(* ===== verification/LogExample.v ===== *)
(** * The log on a concrete disk

    A disk of 100 blocks with a log of LOGSIZE blocks at block 2, as mkfs lays it
    out, and the theorems on the log applied to it. *)

From S2P Require Export LogSystem.
Local Open Scope Z_scope.

Module LogExample.
Import Bio Layout Log LogSpec LogCrash Txn LogSystem.

(** A disk with contents [f]. *)
Definition mkdisk (size : Z) (f : Z -> block) : gmap Z block :=
  list_to_map ((fun b => (b, f b)) <$> seqZ 0 size).

Lemma mkdisk_lookup size f b : 0 <= b < size -> mkdisk size f !! b = Some (f b).
Proof.
  intros Hb. unfold mkdisk. apply elem_of_list_to_map_1.
  - rewrite <- list_fmap_compose. unfold compose. cbn. rewrite list_fmap_id. apply NoDup_seqZ.
  - apply list_elem_of_fmap. exists b. split; [done|]. apply elem_of_seqZ. lia.
Qed.

Lemma mkdisk_total size f b : 0 <= b < size -> mkdisk size f !!! b = f b.
Proof. intros Hb. apply lookup_total_correct. by apply mkdisk_lookup. Qed.

Lemma mkdisk_bootable st nl size f :
  (forall b, 0 <= b < size -> block_ok (f b)) -> sb_logstart (sb_dec (f 1)) = st -> sb_nlog (sb_dec (f 1)) = nl ->
  2 <= st -> 1 <= nl -> st + nl <= size <= 2 ^ 31 -> hdr_n (f st) = 0 -> bootable st nl size (mkdisk size f).
Proof.
  intros Hok H1 H2 H3 H4 H5 Hn. unfold bootable. rewrite !mkdisk_total by lia.
  split; [intros b Hb; exists (f b); rewrite mkdisk_lookup by done; split; [done|by apply Hok]|].
  split; [done|]. split; [done|]. split; [done|]. split; [done|]. split; [done|].
  apply header_ok_empty; lia.
Qed.

Lemma zero_ok : block_ok zero_block.
Proof. split; [done|]. apply bytes_ok_replicate. unfold is_byte. lia. Qed.

(** A superblock that says where the log is. *)
Definition sb_block (d : block) : block := st32 (st32 d 12 30) 16 2.

Lemma sb_block_ok d : block_ok d ->
  block_ok (sb_block d) /\ sb_logstart (sb_dec (sb_block d)) = 2 /\ sb_nlog (sb_dec (sb_block d)) = 30.
Proof.
  intros Hd. pose proof Hd as [Hl _]. unfold BSIZE in Hl. unfold sb_block. split_and!.
  - apply st32_ok; [unfold BSIZE; lia|]. apply st32_ok; [unfold BSIZE; lia|done].
  - cbn [sb_dec sb_logstart]. by rewrite ld32_st32_same by (rewrite length_st32; lia).
  - cbn [sb_dec sb_nlog]. unfold ld32. rewrite slice_st32_disj by (rewrite ?length_st32; lia).
    change (ld32 (st32 d 12 30) 12 = 30). by rewrite ld32_st32_same by lia.
Qed.

Definition contents100 (b : Z) : block := if b =? 1 then sb_block zero_block else zero_block.
Definition disk100 : gmap Z block := mkdisk 100 contents100.

Lemma disk100_bootable : bootable 2 30 100 disk100.
Proof.
  destruct (sb_block_ok zero_block zero_ok) as (H1 & H2 & H3).
  apply mkdisk_bootable; [|exact H2|exact H3|lia|lia|lia|reflexivity].
  intros b _. unfold contents100. destruct (b =? 1); [exact H1|exact zero_ok].
Qed.

#[local] Opaque disk100 zero_block.

(** The kernel booted from this disk. *)
Lemma booted_state : exists s,
  initlog ROOTDEV (boot_state disk100 100) = Ret tt s /\
  log_inv s /\ logged s = [] /\ disksize (bs s) = 100 /\ l_start (lg s) = 2 /\ l_size (lg s) = 30 /\
  l_outstanding (lg s) = 0 /\ l_committing (lg s) = false /\ lh_n (l_lh (lg s)) = 0.
Proof.
  destruct (wp_elim _ _ _ (initlog_inv _ _ _ _ disk100_bootable)) as ([] & s & Hrun & Hinv & Hlg & H1 & H2 & H3 & H4 & H5 & _).
  exists s. split_and!; try done. pose proof (length_logged s Hinv) as Hl. rewrite Hlg in Hl.
  destruct Hinv as (_ & _ & _ & _ & ? & _). cbn in Hl. lia.
Qed.

(** One operation has begun and changed block 40. *)
Lemma updated_state : exists s, log_inv s /\ lh_n (l_lh (lg s)) = 1.
Proof.
  destruct booted_state as (s & _ & Hinv & Hlg & Hsz & Hst & Hls & Hout & Hcom & Hn).
  set (s1 := mklst (bs s) (set_outstanding 1 (lg s))).
  assert (log_inv s1) as Hinv1 by exact Hinv.
  destruct (update_ok s1 40 zero_block Hinv1) as (s2 & _ & Hinv2 & _ & _ & Hn2 & _).
  - cbn. lia.
  - apply zero_ok.
  - done.
  - unfold in_log. cbn. lia.
  - change (40 ∉ logged s). rewrite Hlg. apply not_elem_of_nil.
  - done.
  - unfold budget. cbn. lia.
  - exists s2. split; [done|]. rewrite Hn2. cbn. lia.
Qed.

Lemma commit_crash_atomic_witness : exists s, log_inv s /\ 0 < lh_n (l_lh (lg s)) /\
  exists s' w, commit s = Ret tt s' /\ writes (bs s') = writes (bs s) ++ w /\
    forall k d', reboots (disksize (bs s)) (apply_writes (take k w) (disk (bs s))) d' ->
      exists r, initlog ROOTDEV (boot_state d' (disksize (bs s))) = Ret tt r /\ log_inv r /\
        forall b, ~ in_log (lg s) b ->
          view (bs r) b =
            if decide (Z.of_nat k <= lh_n (l_lh (lg s))) then disk (bs s) !!! b else view (bs s) b.
Proof.
  destruct updated_state as (s & Hinv & Hn). exists s. split; [exact Hinv|]. split; [lia|].
  apply commit_crash_atomic; [exact Hinv|lia].
Defined.

(** Two processes, and no operation. *)
Definition sys0 (s : lst) : sys := mksys s [None; None] [] [] (recovered 2 disk100).

Lemma sys0_booted s : initlog ROOTDEV (boot_state disk100 100) = Ret tt s -> booted 30 100 (sys0 s).
Proof.
  intros Hrun. exists disk100, 2. split; [exact disk100_bootable|]. split; [unfold LOGSIZE, MAXOPBLOCKS; lia|].
  split; [exact Hrun|]. split; [repeat constructor|]. split; [reflexivity|]. split; reflexivity.
Qed.

(** The first process begins an operation. *)
Lemma sys0_begin s :
  l_committing (lg s) = false -> l_outstanding (lg s) = 0 -> lh_n (l_lh (lg s)) = 0 ->
  step (sys0 s) (mksys (mklst (bs s) (set_outstanding 1 (lg s))) [Some 10; None] [] [] (recovered 2 disk100)).
Proof.
  intros Hcom Hout Hn. apply (step_begin (sys0 s) 0); [done|]. cbn [st sys0].
  rewrite begin_op_run. unfold admits. by rewrite Hcom, Hout, Hn.
Qed.

Lemma crash_consistency_witness : exists σ σ',
  reachable 30 100 σ /\ step σ σ' /\
  exists w, writes (bs (st σ')) = writes (bs (st σ)) ++ w /\
    forall k d', reboots 100 (apply_writes (take k w) (disk (bs (st σ)))) d' ->
      exists r, initlog ROOTDEV (boot_state d' 100) = Ret tt r /\ log_inv r /\
        ((forall b, ~ in_log (lg (st σ)) b -> view (bs r) b = snap σ b) \/
         (forall b, ~ in_log (lg (st σ)) b -> view (bs r) b = snap σ' b)).
Proof.
  destruct booted_state as (s & Hrun & Hinv & Hlg & Hsz & Hst & Hls & Hout & Hcom & Hn).
  pose proof (sys0_begin s Hcom Hout Hn) as Hstep.
  assert (reachable 30 100 (sys0 s)) as Hr by (exists (sys0 s); split; [by apply sys0_booted|constructor]).
  eexists (sys0 s), _. split; [exact Hr|]. split; [exact Hstep|].
  apply (crash_consistency 30 100); [exact Hr|exact Hstep].
Defined.

Lemma begin_op_progress_witness : exists σ,
  reachable 30 100 σ /\ Forall (fun x => x = None) (ops σ) /\
  lh_n (l_lh (lg (st σ))) = 0 /\ exists s', begin_op (st σ) = Ret tt s'.
Proof.
  destruct booted_state as (s & Hrun & _).
  assert (reachable 30 100 (sys0 s)) as Hr by (exists (sys0 s); split; [by apply sys0_booted|constructor]).
  exists (sys0 s). split; [exact Hr|]. split; [repeat constructor|].
  apply (begin_op_progress 30 100); [exact Hr|repeat constructor].
Defined.

(** The operation has read block 40. *)
Lemma holding_state : exists σ i, reachable 30 100 σ /\
  ops σ = [Some 10; None] /\ (0%nat, (i, 40)) ∈ owned σ /\ ~ in_log (lg (st σ)) 40.
Proof.
  destruct booted_state as (s & Hrun & Hinv & Hlg & Hsz & Hst & Hls & Hout & Hcom & Hn).
  pose proof (sys0_begin s Hcom Hout Hn) as Hstep.
  set (s1 := mklst (bs s) (set_outstanding 1 (lg s))) in *.
  assert (log_inv s1) as Hinv1 by exact Hinv.
  eassert (wp (bio (bread ROOTDEV 40)) s1 (fun i s2 => lg s2 = lg s1)) as Hwp.
  { pose proof (log_inv_usable s1 Hinv1) as (_ & _ & Hp).
    eapply txn_bread; [by apply log_inv_txn|cbn; lia|by apply not_elem_of_nil|by right|done]. }
  destruct (wp_elim _ _ _ Hwp) as (i & s2 & Hrd & Hlg2).
  exists (mksys s2 [Some 10; None] [(0%nat, (i, 40))] [] (recovered 2 disk100)), i. split_and!.
  - exists (sys0 s). split; [by apply sys0_booted|]. eapply rtc_l; [exact Hstep|]. eapply rtc_l; [|apply rtc_refl].
    apply (step_bread (mksys s1 [Some 10; None] [] [] (recovered 2 disk100)) 0 10).
    + reflexivity.
    + cbn [st bs s1]. rewrite Hsz. lia.
    + apply not_elem_of_nil.
    + exact Hrd.
  - done.
  - by left.
  - cbn. rewrite Hlg2. unfold in_log. cbn. lia.
Qed.

Lemma log_write_reserved_witness : exists σ i,
  reachable 30 100 σ /\
  lh_n (l_lh (lg (st σ))) + osum remaining (ops σ) <= LOGSIZE /\
  (lh_n (l_lh (lg (st σ))) + osum remaining (ops σ) <> LOGSIZE -> exists s', log_write i (st σ) = Ret tt s').
Proof.
  destruct holding_state as (σ & i & Hr & Hops & Hown & Hcl). exists σ, i. split; [exact Hr|].
  apply (log_write_reserved 30 100 σ 0 10 i 40); try done. by rewrite Hops.
Defined.

Lemma reservation_off_by_one_witness : exists s, log_inv s /\
  exists s', (begin_op;; begin_op;; begin_op;; updates (seqZ 40 30) zero_block) s = Panic "too big a transaction" s'.
Proof.
  destruct booted_state as (s & Hrun & Hinv & Hlg & Hsz & Hst & Hls & Hout & Hcom & Hn).
  exists s. split; [exact Hinv|]. apply reservation_off_by_one;
    [exact Hinv|exact Hls|exact Hout|exact Hcom|exact Hn|exact zero_ok| | |].
  - apply NoDup_seqZ.
  - rewrite length_seqZ. reflexivity.
  - intros c Hc%elem_of_seqZ. unfold in_log. lia.
Defined.

End LogExample.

________________________________________

> [DIRECTIONS] Set down precisely the lines above between the line holding "((forall b, ~" and the line holding "destruct (wp_elim _ _ _ Hwp)", inclusive, and nothing beyond them.

> [EXERCISE RESULT]
        ((forall b, ~ in_log (lg (st σ)) b -> view (bs r) b = snap σ b) \/
         (forall b, ~ in_log (lg (st σ)) b -> view (bs r) b = snap σ' b)).
Proof.
  destruct booted_state as (s & Hrun & Hinv & Hlg & Hsz & Hst & Hls & Hout & Hcom & Hn).
  pose proof (sys0_begin s Hcom Hout Hn) as Hstep.
  assert (reachable 30 100 (sys0 s)) as Hr by (exists (sys0 s); split; [by apply sys0_booted|constructor]).
  eexists (sys0 s), _. split; [exact Hr|]. split; [exact Hstep|].
  apply (crash_consistency 30 100); [exact Hr|exact Hstep].
Defined.

Lemma begin_op_progress_witness : exists σ,
  reachable 30 100 σ /\ Forall (fun x => x = None) (ops σ) /\
  lh_n (l_lh (lg (st σ))) = 0 /\ exists s', begin_op (st σ) = Ret tt s'.
Proof.
  destruct booted_state as (s & Hrun & _).
  assert (reachable 30 100 (sys0 s)) as Hr by (exists (sys0 s); split; [by apply sys0_booted|constructor]).
  exists (sys0 s). split; [exact Hr|]. split; [repeat constructor|].
  apply (begin_op_progress 30 100); [exact Hr|repeat constructor].
Defined.

(** The operation has read block 40. *)
Lemma holding_state : exists σ i, reachable 30 100 σ /\
  ops σ = [Some 10; None] /\ (0%nat, (i, 40)) ∈ owned σ /\ ~ in_log (lg (st σ)) 40.
Proof.
  destruct booted_state as (s & Hrun & Hinv & Hlg & Hsz & Hst & Hls & Hout & Hcom & Hn).
  pose proof (sys0_begin s Hcom Hout Hn) as Hstep.
  set (s1 := mklst (bs s) (set_outstanding 1 (lg s))) in *.
  assert (log_inv s1) as Hinv1 by exact Hinv.
  eassert (wp (bio (bread ROOTDEV 40)) s1 (fun i s2 => lg s2 = lg s1)) as Hwp.
  { pose proof (log_inv_usable s1 Hinv1) as (_ & _ & Hp).
    eapply txn_bread; [by apply log_inv_txn|cbn; lia|by apply not_elem_of_nil|by right|done]. }
  destruct (wp_elim _ _ _ Hwp) as (i & s2 & Hrd & Hlg2).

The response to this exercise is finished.